ENTRIES SUPPLIED:
(** * Login and renewal verification of the CF auth backend (path_login.go)

    A shallow embedding of [operationLoginUpdate], [pathLoginRenew],
    [validate], [meetsBoundConstraints], [matchesIPAddress], [parseTime] and
    [getOrErr], together with the properties of the specification that
    concern them. *)

From Stdlib Require Import ZArith Lia Ascii.
From stdpp Require Import base strings list gmap pretty.

Local Open Scope Z_scope.

(** ** Go values used by the handlers *)

(** The double-quote character, as [%q] writes it around a string. *)
Definition dquote : string := String (Ascii.ascii_of_nat 34) EmptyString.

(** [s == ""] on Go strings. *)
Definition is_empty (s : string) : bool :=
  match s with
  | EmptyString => true
  | String _ _ => false
  end.

(** [strings.Contains]-style test, used to read messages. *)
Fixpoint has_substring (needle s : string) : bool :=
  String.prefix needle s
  || match s with
     | EmptyString => false
     | String _ rest => has_substring needle rest
     end.

(** A Go [error] value.  [logical.ErrPermissionDenied] is a sentinel of the
    SDK that callers compare by identity; every other error is known by its
    message. *)
Inductive error : Type :=
  | ErrPermissionDenied
  | ErrMsg (msg : string).

(** [err.Error()] *)
Definition Error (e : error) : string :=
  match e with
  | ErrPermissionDenied => "permission denied"
  | ErrMsg msg => msg
  end.

(** [errors.New] and [fmt.Errorf] once the message is formatted. *)
Definition errors_New (msg : string) : error := ErrMsg msg.

(** [time.Duration]: a count of nanoseconds (an int64 in Go). *)
Definition Duration := Z.
Definition Second : Duration := 1000000000.

(** [time.Time] after [UTC()]: an instant, counted in nanoseconds.  [Add]
    is exact on wall-clock instants such as [time.Now()] returns (the
    saturation of the library lies some hundred billion years away). *)
Definition Time := Z.
Definition Time_Add (t : Time) (d : Duration) : Time := t + d.
Definition Time_Before (t u : Time) : bool := t <? u.
Definition Time_After (t u : Time) : bool := u <? t.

TASK TO COMPLETE:
Every record above must be set down again, word for word.

ANSWER BOX:
(** * Login and renewal verification of the CF auth backend (path_login.go)

    A shallow embedding of [operationLoginUpdate], [pathLoginRenew],
    [validate], [meetsBoundConstraints], [matchesIPAddress], [parseTime] and
    [getOrErr], together with the properties of the specification that
    concern them. *)

From Stdlib Require Import ZArith Lia Ascii.
From stdpp Require Import base strings list gmap pretty.

Local Open Scope Z_scope.

(** ** Go values used by the handlers *)

(** The double-quote character, as [%q] writes it around a string. *)
Definition dquote : string := String (Ascii.ascii_of_nat 34) EmptyString.

(** [s == ""] on Go strings. *)
Definition is_empty (s : string) : bool :=
  match s with
  | EmptyString => true
  | String _ _ => false
  end.

(** [strings.Contains]-style test, used to read messages. *)
Fixpoint has_substring (needle s : string) : bool :=
  String.prefix needle s
  || match s with
     | EmptyString => false
     | String _ rest => has_substring needle rest
     end.

(** A Go [error] value.  [logical.ErrPermissionDenied] is a sentinel of the
    SDK that callers compare by identity; every other error is known by its
    message. *)
Inductive error : Type :=
  | ErrPermissionDenied
  | ErrMsg (msg : string).

(** [err.Error()] *)
Definition Error (e : error) : string :=
  match e with
  | ErrPermissionDenied => "permission denied"
  | ErrMsg msg => msg
  end.

(** [errors.New] and [fmt.Errorf] once the message is formatted. *)
Definition errors_New (msg : string) : error := ErrMsg msg.

(** [time.Duration]: a count of nanoseconds (an int64 in Go). *)
Definition Duration := Z.
Definition Second : Duration := 1000000000.

(** [time.Time] after [UTC()]: an instant, counted in nanoseconds.  [Add]
    is exact on wall-clock instants such as [time.Now()] returns (the
    saturation of the library lies some hundred billion years away). *)
Definition Time := Z.
Definition Time_Add (t : Time) (d : Duration) : Time := t + d.
Definition Time_Before (t u : Time) : bool := t <? u.
Definition Time_After (t u : Time) : bool := u <? t.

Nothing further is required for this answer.